图1-3 网络空间测绘搜索引擎Shodan

Shodan通过分布在世界各地的服务器不间断地对全网设备进行扫描，并且维护着一个相当大的数据库，通过各个设备返回的服务信息识别互联网上的服务器、摄像头、打印机、路由器等，并将这些网络设备信息存储在数据库中，便于查找、分析。

（3）X计划

美国国防部高级研究计划局（DAPRA）在2012年提出的“X计划”，旨在通过快速描绘网络战场地图，为生成作战计划提供辅助，从而推动网络作战效率和能力的提升，为网络空间内的士兵打造通用性作战规划。

X计划主要包括流程和技术使用两大方面，具体包括网络安全工作和作战流程、网络工具、数据模型、建立行动课程4个方面。

1）在网络安全工作和作战流程方面，军方士兵将利用其设计的工作流程完成各项作战任务并实现边界防御。构建边界防御是X计划的核心关注点之一。

2）在网络工具方面，X计划为网络防御人员提供多种网络实战应用软件，将原本需要网络信息技术专业知识的工具以应用软件和应用商店的形式呈现，使其更易于使用。

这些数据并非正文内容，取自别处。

(* ===== verification/HeifItems.v ===== *)
(** * HEIF items: [src/download/heif.rs]

    The item tables of the [meta] box: [iinf] and [infe] entries, [iloc]
    locations, [pitm], [iref] references, and the choice of the Exif and XMP
    items that describe the primary image. *)
From S2P Require Import Prelude RustStr HeifBox.

(** ** [std::str::from_utf8] *)

Definition cont_byte (b : Z) : bool := (128 <=? b) && (b <=? 191).
Definition in_range (lo hi b : Z) : bool := (lo <=? b) && (b <=? hi).

Fixpoint from_utf8 (bs : list Z) : option str :=
  match bs with
  | [] => Some []
  | b0 :: r0 =>
      if b0 <? 128 then (b0 ::.) <$> from_utf8 r0
      else match r0 with
      | [] => None
      | b1 :: r1 =>
          if in_range 194 223 b0 then
            if cont_byte b1 then (((b0 - 192) * 64 + (b1 - 128)) ::.) <$> from_utf8 r1 else None
          else match r1 with
          | [] => None
          | b2 :: r2 =>
              let second3 :=
                if b0 =? 224 then in_range 160 191 b1
                else if b0 =? 237 then in_range 128 159 b1
                else in_range 225 239 b0 && cont_byte b1 in
              if in_range 224 239 b0 then
                if second3 && cont_byte b2
                then (((b0 - 224) * 4096 + (b1 - 128) * 64 + (b2 - 128)) ::.) <$> from_utf8 r2
                else None
              else match r2 with
              | [] => None
              | b3 :: r3 =>
                  let second4 :=
                    if b0 =? 240 then in_range 144 191 b1
                    else if b0 =? 244 then in_range 128 143 b1
                    else in_range 241 243 b0 && cont_byte b1 in
                  if second4 && cont_byte b2 && cont_byte b3
                  then (((b0 - 240) * 262144 + (b1 - 128) * 4096 + (b2 - 128) * 64 + (b3 - 128)) ::.)
                         <$> from_utf8 r3
                  else None
              end
          end
      end
  end.

Definition u16_at (body : list Z) (i : Z) : heif Z :=
  b0 ← index body i; b1 ← index body (i + 1); Ok (from_be_bytes [b0; b1]).

(** ** [infe] and [iinf] *)

(** Returns the string and the cursor after its terminator. *)
Definition read_c_string (bytes : list Z) (cursor : Z) : heif (str * Z) :=
  rest ← ok_or (invalid_layout "unterminated HEIC item string") (get_from bytes cursor);
  '(end_, _) ← ok_or (invalid_layout "unterminated HEIC item string")
                 (list_find (λ b, b = 0) rest);
  field ← slice rest 0 (Z.of_nat end_);
  value ← ok_or (invalid_layout "HEIC item string is not UTF-8") (from_utf8 field);
  Ok (value, cursor + Z.of_nat end_ + 1).

Definition skip_c_string (bytes : list Z) (cursor : Z) : heif Z :=
  '(_, cursor) ← read_c_string bytes cursor; Ok cursor.

(** Item id, type and content type. *)
Definition parse_infe (body : list Z) : heif (Z * option (list Z) * option str) :=
  if zlen body <? 8 then Err (invalid_layout "infe box is truncated")
  else
    version ← index body 0;
    '(item_id, type_pos) ←
      (if version =? 0 then id ← u16_at body 4; Ok (id, None)
       else if version =? 1 then Err (invalid_layout "unsupported infe version 1")
       else if version =? 2 then id ← u16_at body 4; Ok (id, Some 8)
       else if version =? 3 then
         if zlen body <? 14 then Err (invalid_layout "infe version 3 box is truncated")
         else f ← ok_or (invalid_layout "infe item id is truncated") (get_range body 4 8);
              Ok (from_be_bytes f, Some 10)
       else Err (invalid_layout "unsupported infe version"));
    match type_pos with
    | None => Ok (item_id, None, None)
    | Some type_pos =>
        item_type ← ok_or (invalid_layout "infe item type is truncated")
                      (get_range body type_pos (type_pos + 4));
        cursor ← skip_c_string body (type_pos + 4);
        content_type ←
          (if bool_decide (item_type = fourcc "mime") then
             '(v, _) ← read_c_string body cursor; Ok (Some v)
           else if bool_decide (item_type = fourcc "uri ") then
             read_c_string body cursor ;; Ok None
           else Ok None);
        Ok (item_id, Some item_type, content_type)
    end.

Record IinfLayout := {
  ii_version : Z;
  ii_count_pos : Z;
  ii_count_size : Z;
  max_item_id : Z;
  xmp_item_ids : list Z;
  exif_item_ids : list Z;
  tone_map_item_ids : list Z;
  item_ids : list Z;     (** a [HashSet] collected: only its members matter *)
}.

(** The loop over the entries; [l] accumulates. *)
Fixpoint parse_iinf_entries (body : list Z) (entries : list RawBox) (l : IinfLayout) : heif IinfLayout :=
  match entries with
  | [] => Ok l
  | entry :: entries =>
      if negb (has_kind entry "infe") then Err (invalid_layout "iinf contains a non-infe entry")
      else
        entry_body ← slice body (body_start entry) (box_end entry);
        '(item_id, item_type, content_type) ← parse_infe entry_body;
        if memb item_id (item_ids l) then Err (invalid_layout "iinf contains duplicate item IDs")
        else
          parse_iinf_entries body entries {|
            ii_version := ii_version l;
            ii_count_pos := ii_count_pos l;
            ii_count_size := ii_count_size l;
            max_item_id := Z.max (max_item_id l) item_id;
            xmp_item_ids := xmp_item_ids l ++
              (if bool_decide (item_type = Some (fourcc "mime"))
                  && bool_decide (content_type = Some (lit "application/rdf+xml"))
               then [item_id] else []);
            exif_item_ids := exif_item_ids l ++
              (if bool_decide (item_type = Some (fourcc "Exif")) then [item_id] else []);
            tone_map_item_ids := tone_map_item_ids l ++
              (if bool_decide (item_type = Some (fourcc "tmap")) then [item_id] else []);
            item_ids := item_ids l ++ [item_id];
          |}
  end.

Definition parse_iinf (bytes : list Z) (iinf : RawBox) : heif IinfLayout :=
  body ← slice bytes (body_start iinf) (box_end iinf);
  if zlen body <? 6 then Err (invalid_layout "iinf box is truncated")
  else
    version ← index body 0;
    '(count_pos, count_size, count) ←
      (if version =? 0 then c ← u16_at body 4; Ok (4, 2, c)
       else if version =? 1 then
         if zlen body <? 8 then Err (invalid_layout "iinf version 1 box is truncated")
         else f ← ok_or (invalid_layout "iinf entry count is truncated") (get_range body 4 8);
              Ok (4, 4, from_be_bytes f)
       else Err (invalid_layout "unsupported iinf version"));
    let entry_start := count_pos + count_size in
    entries ← scan_raw_boxes body entry_start (zlen body);
    if negb (zlen entries =? default USIZE_MAX (try_from USIZE_MAX count)) then
      Err (invalid_layout "iinf entry count does not match its contents")
    else
      parse_iinf_entries body entries {|
        ii_version := version; ii_count_pos := count_pos; ii_count_size := count_size;
        max_item_id := 0; xmp_item_ids := []; exif_item_ids := []; tone_map_item_ids := [];
        item_ids := [] |}.

(** ** [iloc] *)

Record IlocExtent := {
  offset_pos : option Z; length_pos : option Z; ie_offset : Z; ie_length : Z;
}.

Record IlocItem := {
  item_id : Z;
  construction_method : Z;
  data_reference_index : Z;
  base_offset_pos : option Z;
  base_offset : Z;
  extents : list IlocExtent;
}.

Record IlocLayout := {
  il_version : Z; offset_size : Z; length_size : Z; base_offset_size : Z; index_size : Z;
  il_count_pos : Z; il_count_size : Z;
  items : list IlocItem;
}.

(** [Some(cursor)] unless the field has no width. *)
Definition field_pos (width cursor : Z) : option Z := if width =? 0 then None else Some cursor.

3）在数据模型方面，X计划网络战项目所建立的数据模型严格定义了网络空间中的技术与对象，例如互联网协议地址、介质访问控制地址、网络接口或者软件片段，同时协助构建网络威胁信息共享机制。

4）在建立行动课程方面，X计划允许作战人员打造适合自身需求的可视化与图形化行动课程，并通过应用商店进行交付。这套编程模型与抽象方案已经凭借出色的可视化机制成为战场空间的重要焦点，进一步降低美国在网络战方面的操作难度，提升作战效率。

近年来，我国在网络空间测绘领域，也涌现出一批有代表性的网络安全企业和产品。2013年正式上线的“钟馗之眼”（ZoomEye）（见图1-4）是我国第一款网络空间测绘搜索引擎，作为示例入选了普通高等教育网络空间安全系列教材《网络空间测绘》。

华顺信安在2015年推出了网络空间资产搜索引擎FOFA。近年来，360、奇安信等安全厂商也发布了类似产品。这些产品各有特色、功能各有侧重。

图1-4 网络空间测绘搜索引擎“钟馗之眼”

在IP定位方面也有不少表现出色的厂商和产品。埃文科技专注于刻画网络空间、地理空间和社会空间的映射关系，通过绘制三维一体的网络空间地图，为网络安全、业务安全、网络优化和精准营销等领域提供高精准的网络空间IP定位技术服务。天特信科技（IPIP.NET）专注于IP地理位置以及IP画像数据的研究、整理与发行，在广告行业、网络安全行业、电商行业、娱乐行业、金融行业等细分领域有着不俗的表现。

网络安全的本质在于对抗，对抗的本质在于攻防两端能力的较量。对于目前中国网络空间测绘技术来说，未来发展任重道远。我国要制定网络安全标准，落实网络安全责任制，明确保护对象、保护层级、保护措施，需要科研单位、企业及社会各界人士齐心协力，攻坚克难，占据网络空间安全保障战役的制高点。